For the data below, give again exactly the lines from the one containing "Lemma deriv_lang c" through the one containing "->] & _)%lang_class_inv. constructor.", both ends included, and no others.

==*==

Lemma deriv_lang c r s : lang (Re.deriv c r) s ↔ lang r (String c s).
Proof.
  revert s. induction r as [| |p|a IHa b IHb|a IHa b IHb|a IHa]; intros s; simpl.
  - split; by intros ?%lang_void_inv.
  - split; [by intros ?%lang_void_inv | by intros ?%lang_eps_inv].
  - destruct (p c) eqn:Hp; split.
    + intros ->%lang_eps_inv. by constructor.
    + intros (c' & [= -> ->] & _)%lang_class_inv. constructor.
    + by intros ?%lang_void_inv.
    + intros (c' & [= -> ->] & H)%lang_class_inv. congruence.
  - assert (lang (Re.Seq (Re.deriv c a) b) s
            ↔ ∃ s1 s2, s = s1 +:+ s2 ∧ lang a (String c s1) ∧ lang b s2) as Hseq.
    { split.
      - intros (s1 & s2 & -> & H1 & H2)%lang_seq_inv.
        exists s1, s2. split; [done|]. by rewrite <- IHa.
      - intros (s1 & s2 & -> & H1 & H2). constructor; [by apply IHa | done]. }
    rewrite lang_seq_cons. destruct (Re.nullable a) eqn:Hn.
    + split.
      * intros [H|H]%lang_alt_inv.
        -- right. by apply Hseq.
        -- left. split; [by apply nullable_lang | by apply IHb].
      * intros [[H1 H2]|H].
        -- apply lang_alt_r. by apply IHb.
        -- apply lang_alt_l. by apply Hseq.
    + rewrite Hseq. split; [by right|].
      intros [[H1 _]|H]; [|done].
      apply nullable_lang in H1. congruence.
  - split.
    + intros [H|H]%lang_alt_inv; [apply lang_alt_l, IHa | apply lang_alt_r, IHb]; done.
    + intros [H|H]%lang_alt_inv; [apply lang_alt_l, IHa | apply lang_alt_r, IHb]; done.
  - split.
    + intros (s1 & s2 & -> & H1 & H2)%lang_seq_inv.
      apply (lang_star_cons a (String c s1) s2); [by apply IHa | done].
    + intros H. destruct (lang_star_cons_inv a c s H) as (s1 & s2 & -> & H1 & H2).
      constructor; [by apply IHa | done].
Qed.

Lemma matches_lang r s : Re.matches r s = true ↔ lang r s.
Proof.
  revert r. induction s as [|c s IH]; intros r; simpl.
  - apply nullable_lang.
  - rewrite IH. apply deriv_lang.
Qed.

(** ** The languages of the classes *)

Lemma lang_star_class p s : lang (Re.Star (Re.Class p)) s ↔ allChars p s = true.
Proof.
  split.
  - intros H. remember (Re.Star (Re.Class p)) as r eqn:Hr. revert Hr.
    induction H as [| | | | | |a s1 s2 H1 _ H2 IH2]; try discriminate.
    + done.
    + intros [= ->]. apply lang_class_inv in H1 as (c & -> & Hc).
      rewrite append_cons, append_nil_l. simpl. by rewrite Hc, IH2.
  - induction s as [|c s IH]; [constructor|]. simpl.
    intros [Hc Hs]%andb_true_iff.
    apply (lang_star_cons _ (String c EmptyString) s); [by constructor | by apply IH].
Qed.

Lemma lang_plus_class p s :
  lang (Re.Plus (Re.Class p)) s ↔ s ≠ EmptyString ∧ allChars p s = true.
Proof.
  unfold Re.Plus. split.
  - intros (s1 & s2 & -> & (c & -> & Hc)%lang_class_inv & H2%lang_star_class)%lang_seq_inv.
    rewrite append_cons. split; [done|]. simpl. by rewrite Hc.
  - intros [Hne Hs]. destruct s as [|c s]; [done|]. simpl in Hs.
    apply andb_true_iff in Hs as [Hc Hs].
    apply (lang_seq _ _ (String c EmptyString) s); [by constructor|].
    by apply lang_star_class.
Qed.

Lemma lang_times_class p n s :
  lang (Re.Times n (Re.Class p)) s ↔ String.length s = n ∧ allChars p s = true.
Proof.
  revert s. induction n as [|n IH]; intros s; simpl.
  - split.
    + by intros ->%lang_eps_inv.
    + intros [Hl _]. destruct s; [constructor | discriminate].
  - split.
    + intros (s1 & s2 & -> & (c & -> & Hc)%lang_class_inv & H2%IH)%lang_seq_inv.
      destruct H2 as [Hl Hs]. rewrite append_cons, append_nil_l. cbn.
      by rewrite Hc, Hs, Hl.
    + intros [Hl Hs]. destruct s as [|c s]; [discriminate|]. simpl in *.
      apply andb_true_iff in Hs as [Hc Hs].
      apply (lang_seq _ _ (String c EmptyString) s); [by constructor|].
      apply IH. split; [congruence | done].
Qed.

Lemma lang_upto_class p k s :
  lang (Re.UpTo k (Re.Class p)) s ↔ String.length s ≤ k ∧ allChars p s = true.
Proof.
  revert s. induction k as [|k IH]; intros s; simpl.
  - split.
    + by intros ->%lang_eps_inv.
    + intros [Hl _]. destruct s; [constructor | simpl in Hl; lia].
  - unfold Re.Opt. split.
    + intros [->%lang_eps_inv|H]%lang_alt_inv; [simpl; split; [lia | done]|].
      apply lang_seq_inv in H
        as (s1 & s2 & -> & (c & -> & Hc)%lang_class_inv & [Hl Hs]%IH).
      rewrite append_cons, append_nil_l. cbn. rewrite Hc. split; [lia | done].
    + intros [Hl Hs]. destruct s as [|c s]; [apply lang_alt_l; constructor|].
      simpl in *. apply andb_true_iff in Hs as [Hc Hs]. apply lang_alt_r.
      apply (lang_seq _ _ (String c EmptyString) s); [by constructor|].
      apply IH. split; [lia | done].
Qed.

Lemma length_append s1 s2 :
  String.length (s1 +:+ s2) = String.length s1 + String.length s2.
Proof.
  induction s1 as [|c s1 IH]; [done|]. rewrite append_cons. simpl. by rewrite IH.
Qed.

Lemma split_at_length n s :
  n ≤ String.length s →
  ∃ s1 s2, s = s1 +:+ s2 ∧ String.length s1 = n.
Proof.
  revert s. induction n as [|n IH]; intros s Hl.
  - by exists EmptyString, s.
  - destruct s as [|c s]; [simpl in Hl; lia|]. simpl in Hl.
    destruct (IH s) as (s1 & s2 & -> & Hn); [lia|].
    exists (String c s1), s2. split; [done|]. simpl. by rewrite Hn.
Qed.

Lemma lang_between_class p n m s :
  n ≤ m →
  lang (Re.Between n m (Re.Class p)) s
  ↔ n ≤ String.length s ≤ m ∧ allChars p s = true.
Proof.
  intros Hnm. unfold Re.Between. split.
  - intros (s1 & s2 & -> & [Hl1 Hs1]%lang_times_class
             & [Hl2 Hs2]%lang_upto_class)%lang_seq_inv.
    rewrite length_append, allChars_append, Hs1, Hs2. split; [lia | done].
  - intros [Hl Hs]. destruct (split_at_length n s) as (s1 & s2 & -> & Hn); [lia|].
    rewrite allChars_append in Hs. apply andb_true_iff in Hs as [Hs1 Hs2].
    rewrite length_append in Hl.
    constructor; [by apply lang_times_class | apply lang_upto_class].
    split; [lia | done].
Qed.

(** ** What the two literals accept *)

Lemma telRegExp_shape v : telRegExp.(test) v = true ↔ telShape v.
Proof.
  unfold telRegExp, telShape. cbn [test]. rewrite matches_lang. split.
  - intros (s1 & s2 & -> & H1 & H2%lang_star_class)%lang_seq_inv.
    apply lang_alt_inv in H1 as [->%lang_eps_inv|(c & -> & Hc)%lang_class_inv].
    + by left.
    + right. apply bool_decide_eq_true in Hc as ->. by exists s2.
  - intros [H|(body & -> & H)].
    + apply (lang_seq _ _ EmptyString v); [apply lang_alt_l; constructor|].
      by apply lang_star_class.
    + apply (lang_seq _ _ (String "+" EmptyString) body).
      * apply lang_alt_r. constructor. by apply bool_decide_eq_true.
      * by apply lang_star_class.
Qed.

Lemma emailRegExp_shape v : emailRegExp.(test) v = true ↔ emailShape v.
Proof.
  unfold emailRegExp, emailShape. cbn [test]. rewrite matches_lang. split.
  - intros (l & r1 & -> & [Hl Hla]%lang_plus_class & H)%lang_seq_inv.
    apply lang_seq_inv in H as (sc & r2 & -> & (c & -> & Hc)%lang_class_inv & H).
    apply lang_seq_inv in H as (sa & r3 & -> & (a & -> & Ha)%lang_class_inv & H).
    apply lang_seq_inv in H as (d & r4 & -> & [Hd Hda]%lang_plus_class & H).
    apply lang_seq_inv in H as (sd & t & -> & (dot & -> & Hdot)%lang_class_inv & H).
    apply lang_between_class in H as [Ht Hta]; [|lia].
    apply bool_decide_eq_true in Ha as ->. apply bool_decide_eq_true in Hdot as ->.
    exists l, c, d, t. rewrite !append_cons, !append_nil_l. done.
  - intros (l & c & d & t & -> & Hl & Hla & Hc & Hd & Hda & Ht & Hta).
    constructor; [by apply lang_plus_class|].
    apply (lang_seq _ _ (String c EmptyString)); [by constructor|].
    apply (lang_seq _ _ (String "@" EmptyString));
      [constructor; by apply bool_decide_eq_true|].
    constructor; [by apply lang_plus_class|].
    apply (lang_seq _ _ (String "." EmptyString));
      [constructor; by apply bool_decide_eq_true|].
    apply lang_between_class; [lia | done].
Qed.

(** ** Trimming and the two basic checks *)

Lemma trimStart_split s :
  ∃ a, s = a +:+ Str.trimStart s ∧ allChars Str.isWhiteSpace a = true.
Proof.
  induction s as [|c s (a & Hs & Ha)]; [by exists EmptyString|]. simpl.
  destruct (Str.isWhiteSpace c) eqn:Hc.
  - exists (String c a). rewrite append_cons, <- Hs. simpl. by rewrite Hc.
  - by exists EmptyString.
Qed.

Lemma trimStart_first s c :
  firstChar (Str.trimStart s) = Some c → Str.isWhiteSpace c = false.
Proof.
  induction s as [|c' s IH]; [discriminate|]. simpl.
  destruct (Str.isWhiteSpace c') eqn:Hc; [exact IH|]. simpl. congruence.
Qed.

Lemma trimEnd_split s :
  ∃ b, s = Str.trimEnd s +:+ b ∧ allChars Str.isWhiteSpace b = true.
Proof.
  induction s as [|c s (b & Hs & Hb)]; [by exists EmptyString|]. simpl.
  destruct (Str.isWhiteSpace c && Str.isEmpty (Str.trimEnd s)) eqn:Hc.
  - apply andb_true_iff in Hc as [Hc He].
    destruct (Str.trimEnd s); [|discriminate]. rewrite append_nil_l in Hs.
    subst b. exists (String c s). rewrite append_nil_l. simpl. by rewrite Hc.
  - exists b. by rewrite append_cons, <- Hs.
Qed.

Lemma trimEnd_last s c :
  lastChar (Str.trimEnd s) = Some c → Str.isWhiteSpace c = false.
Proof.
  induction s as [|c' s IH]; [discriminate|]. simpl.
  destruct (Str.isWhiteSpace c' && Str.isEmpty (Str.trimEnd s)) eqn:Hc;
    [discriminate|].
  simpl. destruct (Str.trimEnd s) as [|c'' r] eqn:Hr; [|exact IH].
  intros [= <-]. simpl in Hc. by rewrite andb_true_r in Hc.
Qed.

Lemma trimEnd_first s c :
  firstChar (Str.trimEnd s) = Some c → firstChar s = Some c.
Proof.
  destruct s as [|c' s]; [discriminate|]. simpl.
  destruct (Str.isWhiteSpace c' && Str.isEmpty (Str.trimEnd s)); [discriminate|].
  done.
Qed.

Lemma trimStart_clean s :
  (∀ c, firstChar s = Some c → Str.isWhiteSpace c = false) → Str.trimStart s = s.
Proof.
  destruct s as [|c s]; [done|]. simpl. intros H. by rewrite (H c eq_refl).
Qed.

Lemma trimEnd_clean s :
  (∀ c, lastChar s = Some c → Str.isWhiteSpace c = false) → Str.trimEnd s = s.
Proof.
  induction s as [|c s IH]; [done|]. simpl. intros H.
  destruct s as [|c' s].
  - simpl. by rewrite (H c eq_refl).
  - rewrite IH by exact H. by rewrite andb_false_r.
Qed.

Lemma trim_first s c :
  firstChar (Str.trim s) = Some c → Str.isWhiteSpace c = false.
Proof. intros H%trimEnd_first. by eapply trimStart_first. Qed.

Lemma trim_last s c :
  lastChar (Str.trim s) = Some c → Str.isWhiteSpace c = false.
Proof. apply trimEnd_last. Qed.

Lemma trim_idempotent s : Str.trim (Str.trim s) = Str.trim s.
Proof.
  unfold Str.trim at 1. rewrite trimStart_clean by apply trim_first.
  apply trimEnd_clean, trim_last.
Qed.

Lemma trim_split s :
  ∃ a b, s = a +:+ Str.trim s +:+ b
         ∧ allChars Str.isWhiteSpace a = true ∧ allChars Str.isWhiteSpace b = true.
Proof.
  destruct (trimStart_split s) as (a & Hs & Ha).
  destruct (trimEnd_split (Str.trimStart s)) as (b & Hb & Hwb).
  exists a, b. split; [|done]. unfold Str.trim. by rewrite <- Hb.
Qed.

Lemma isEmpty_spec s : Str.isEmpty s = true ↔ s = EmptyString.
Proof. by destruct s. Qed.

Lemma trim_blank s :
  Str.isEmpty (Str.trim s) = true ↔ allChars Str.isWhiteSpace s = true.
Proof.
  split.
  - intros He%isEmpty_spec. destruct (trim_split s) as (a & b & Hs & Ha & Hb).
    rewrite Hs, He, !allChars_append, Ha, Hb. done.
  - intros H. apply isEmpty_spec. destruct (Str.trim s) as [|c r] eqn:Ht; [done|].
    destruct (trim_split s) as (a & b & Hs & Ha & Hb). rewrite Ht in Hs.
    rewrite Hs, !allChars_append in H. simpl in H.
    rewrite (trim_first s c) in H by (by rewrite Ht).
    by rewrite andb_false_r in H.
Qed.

==*==

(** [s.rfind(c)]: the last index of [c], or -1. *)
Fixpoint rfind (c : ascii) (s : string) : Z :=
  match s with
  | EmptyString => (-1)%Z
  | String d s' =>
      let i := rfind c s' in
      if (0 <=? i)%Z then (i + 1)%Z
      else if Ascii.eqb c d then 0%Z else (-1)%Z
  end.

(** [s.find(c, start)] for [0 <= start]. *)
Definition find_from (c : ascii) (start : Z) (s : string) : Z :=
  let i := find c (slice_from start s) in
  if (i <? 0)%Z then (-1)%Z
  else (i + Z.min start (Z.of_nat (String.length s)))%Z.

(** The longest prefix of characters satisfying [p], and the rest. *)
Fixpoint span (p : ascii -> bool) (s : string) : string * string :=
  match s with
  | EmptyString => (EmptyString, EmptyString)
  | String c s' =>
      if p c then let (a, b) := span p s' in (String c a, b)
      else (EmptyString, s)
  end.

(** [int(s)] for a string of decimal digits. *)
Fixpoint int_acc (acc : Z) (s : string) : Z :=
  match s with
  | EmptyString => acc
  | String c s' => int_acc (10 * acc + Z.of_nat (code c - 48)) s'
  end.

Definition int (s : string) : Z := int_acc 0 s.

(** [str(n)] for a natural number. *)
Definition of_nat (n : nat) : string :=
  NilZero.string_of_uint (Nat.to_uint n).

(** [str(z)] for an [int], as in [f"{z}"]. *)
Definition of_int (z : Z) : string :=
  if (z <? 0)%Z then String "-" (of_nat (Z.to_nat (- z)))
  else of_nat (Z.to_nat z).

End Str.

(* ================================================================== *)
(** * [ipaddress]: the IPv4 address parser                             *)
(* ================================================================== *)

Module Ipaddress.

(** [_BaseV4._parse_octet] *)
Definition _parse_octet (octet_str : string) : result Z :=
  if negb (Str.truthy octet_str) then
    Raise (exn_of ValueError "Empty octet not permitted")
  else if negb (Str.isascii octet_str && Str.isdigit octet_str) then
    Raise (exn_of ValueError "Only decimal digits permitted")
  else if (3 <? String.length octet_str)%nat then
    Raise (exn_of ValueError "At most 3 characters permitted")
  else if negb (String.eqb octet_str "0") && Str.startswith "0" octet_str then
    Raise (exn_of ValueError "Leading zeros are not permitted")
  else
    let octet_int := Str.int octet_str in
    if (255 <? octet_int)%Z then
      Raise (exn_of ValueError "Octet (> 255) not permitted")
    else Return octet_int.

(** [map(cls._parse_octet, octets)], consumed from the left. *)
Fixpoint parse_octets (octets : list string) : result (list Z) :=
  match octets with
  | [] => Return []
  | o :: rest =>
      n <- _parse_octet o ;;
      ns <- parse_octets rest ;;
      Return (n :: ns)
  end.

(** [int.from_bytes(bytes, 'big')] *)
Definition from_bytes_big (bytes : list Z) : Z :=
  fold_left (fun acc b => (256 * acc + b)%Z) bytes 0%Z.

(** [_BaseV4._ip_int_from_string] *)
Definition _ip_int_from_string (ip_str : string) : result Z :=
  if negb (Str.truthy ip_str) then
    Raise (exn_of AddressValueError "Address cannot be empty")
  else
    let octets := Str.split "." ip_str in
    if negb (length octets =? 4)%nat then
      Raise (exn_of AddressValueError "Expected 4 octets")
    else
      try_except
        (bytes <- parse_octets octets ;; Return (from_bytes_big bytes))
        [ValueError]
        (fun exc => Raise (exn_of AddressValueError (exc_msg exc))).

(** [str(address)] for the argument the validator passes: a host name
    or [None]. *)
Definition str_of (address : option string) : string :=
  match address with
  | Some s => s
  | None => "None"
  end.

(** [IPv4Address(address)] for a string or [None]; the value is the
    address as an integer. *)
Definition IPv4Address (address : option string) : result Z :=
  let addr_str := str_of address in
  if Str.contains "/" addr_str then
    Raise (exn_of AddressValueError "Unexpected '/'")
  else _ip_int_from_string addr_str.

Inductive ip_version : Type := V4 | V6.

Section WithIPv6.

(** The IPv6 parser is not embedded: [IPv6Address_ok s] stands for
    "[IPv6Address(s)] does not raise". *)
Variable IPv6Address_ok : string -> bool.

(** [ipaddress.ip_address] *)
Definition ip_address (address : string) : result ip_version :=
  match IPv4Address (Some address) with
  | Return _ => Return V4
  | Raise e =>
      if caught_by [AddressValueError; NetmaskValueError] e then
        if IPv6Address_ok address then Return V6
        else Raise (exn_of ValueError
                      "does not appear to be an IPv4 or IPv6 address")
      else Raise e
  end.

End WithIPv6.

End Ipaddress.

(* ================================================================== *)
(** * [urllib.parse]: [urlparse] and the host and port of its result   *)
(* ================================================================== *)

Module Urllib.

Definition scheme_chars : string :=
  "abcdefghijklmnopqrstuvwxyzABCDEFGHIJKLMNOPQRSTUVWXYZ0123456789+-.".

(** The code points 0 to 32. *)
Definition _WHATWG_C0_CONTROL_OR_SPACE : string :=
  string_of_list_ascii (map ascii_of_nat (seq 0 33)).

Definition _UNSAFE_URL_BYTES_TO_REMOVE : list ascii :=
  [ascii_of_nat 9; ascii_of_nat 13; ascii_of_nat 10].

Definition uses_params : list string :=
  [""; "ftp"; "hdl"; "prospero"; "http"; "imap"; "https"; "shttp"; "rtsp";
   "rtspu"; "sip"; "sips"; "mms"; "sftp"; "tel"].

==*==

> [RESPONSE BOX]:
Lemma deriv_lang c r s : lang (Re.deriv c r) s ↔ lang r (String c s).
Proof.
  revert s. induction r as [| |p|a IHa b IHb|a IHa b IHb|a IHa]; intros s; simpl.
  - split; by intros ?%lang_void_inv.
  - split; [by intros ?%lang_void_inv | by intros ?%lang_eps_inv].
  - destruct (p c) eqn:Hp; split.
    + intros ->%lang_eps_inv. by constructor.
    + intros (c' & [= -> ->] & _)%lang_class_inv. constructor.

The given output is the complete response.